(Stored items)
(** What an environment answers to calls it does not know: failure. *)
Definition no_sys {A} (s : sysE A) : A :=
  match s with
  | sys_gettimeofday => (0, 0)
  | sys_calloc _ => NULL
  | sys_epoll_wait _ _ _ => (-1, [])
  | sys_accept _ => (-1, [])
  | sys_read _ _ => (-1, [])
  | sys_recv _ _ _ => (-1, [])
  | sys_recvfrom _ _ _ => (-1, [], [])
  | sys_getsockname _ => (-1, [])
  | sys_stat _ => (-1, 0)
  | sys_fopen _ => None
  | sys_gethostbyname _ => None
  | sys_pipe => (-1, 0, 0)
  | sys_posix_memalign => -1
  | sys_getpagesize => -1
  | sys_epoll_create _ => -1
  | sys_epoll_ctl _ _ _ _ => -1
  | sys_eventfd _ _ => -1
  | sys_poll _ _ => -1
  | sys_socket _ _ _ => -1
  | sys_fcntl_nonblock _ => -1
  | sys_setsockopt_reuse _ => -1
  | sys_connect _ _ => -1
  | sys_write _ _ => -1
  | sys_send _ _ _ => -1
  | sys_sendto _ _ _ _ => -1
  | sys_close _ => -1
  | sys_bind _ _ => -1
  | sys_listen _ _ => -1
  | sys_fcntl _ _ _ => -1
  | sys_shm _ => -1
  | sys_sleep _ => 0
  | sys_fork => -1
  | sys_dup2 _ _ => -1
  | sys_putenv _ => -1
  | sys_execl _ => -1
  | sys_waitpid _ => -1
  | sys_sigaction _ => -1
  | sys_alarm _ => 0
  end%Z.
Definition no_answer `{OS} {A} (e : apiE A) : A :=
  match e with
  | api_socket _ _ _ => -1
  | api_accept _ => (-1, [])
  | api_connect _ _ => -1
  | api_recv _ _ _ => (-1, [])
  | api_send _ _ _ => -1
  | api_sendto _ _ _ _ => -1
  | api_recvfrom _ _ _ => (-1, [], [])
  | api_close _ => -1
  | api_hook_socket _ _ _ => -1
  | api_hook_read _ _ => (-1, [])
  | api_hook_recv _ _ _ => (-1, [])
  | api_hook_recvfrom _ _ _ => (-1, [], [])
  | api_hook_write _ _ => -1
  | api_hook_send _ _ _ => -1
  | api_hook_sendto _ _ _ _ => -1
  | api_hook_accept _ => (-1, [])
  | api_hook_connect _ _ => -1
  | api_create _ _ => (-1, NULL)
  | api_sleep _ => tt
  | api_renice => tt
  | api_detach => tt
  | api_usec_now => 0
  | api_errno => 0
  | api_bind _ _ => -1
  | api_listen _ _ => -1
  | api_getsockname _ => (-1, [])
  | api_setsockopt_reuse _ => -1
  | api_fcntl _ _ _ => -1
  | api_stat _ => (-1, 0)
  | api_fopen _ => None
  | api_shm _ => 0
  | api_sys s => no_sys s
  end%Z.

What you will do:
An exact copy of the lines above between the line holding "sys_posix_memalign => -1" and the line holding "sys_waitpid _ => -1", inclusive, is the whole answer.

Answer:
  | sys_posix_memalign => -1
  | sys_getpagesize => -1
  | sys_epoll_create _ => -1
  | sys_epoll_ctl _ _ _ _ => -1
  | sys_eventfd _ _ => -1
  | sys_poll _ _ => -1
  | sys_socket _ _ _ => -1
  | sys_fcntl_nonblock _ => -1
  | sys_setsockopt_reuse _ => -1
  | sys_connect _ _ => -1
  | sys_write _ _ => -1
  | sys_send _ _ _ => -1
  | sys_sendto _ _ _ _ => -1
  | sys_close _ => -1
  | sys_bind _ _ => -1
  | sys_listen _ _ => -1
  | sys_fcntl _ _ _ => -1
  | sys_shm _ => -1
  | sys_sleep _ => 0
  | sys_fork => -1
  | sys_dup2 _ _ => -1
  | sys_putenv _ => -1
  | sys_execl _ => -1
  | sys_waitpid _ => -1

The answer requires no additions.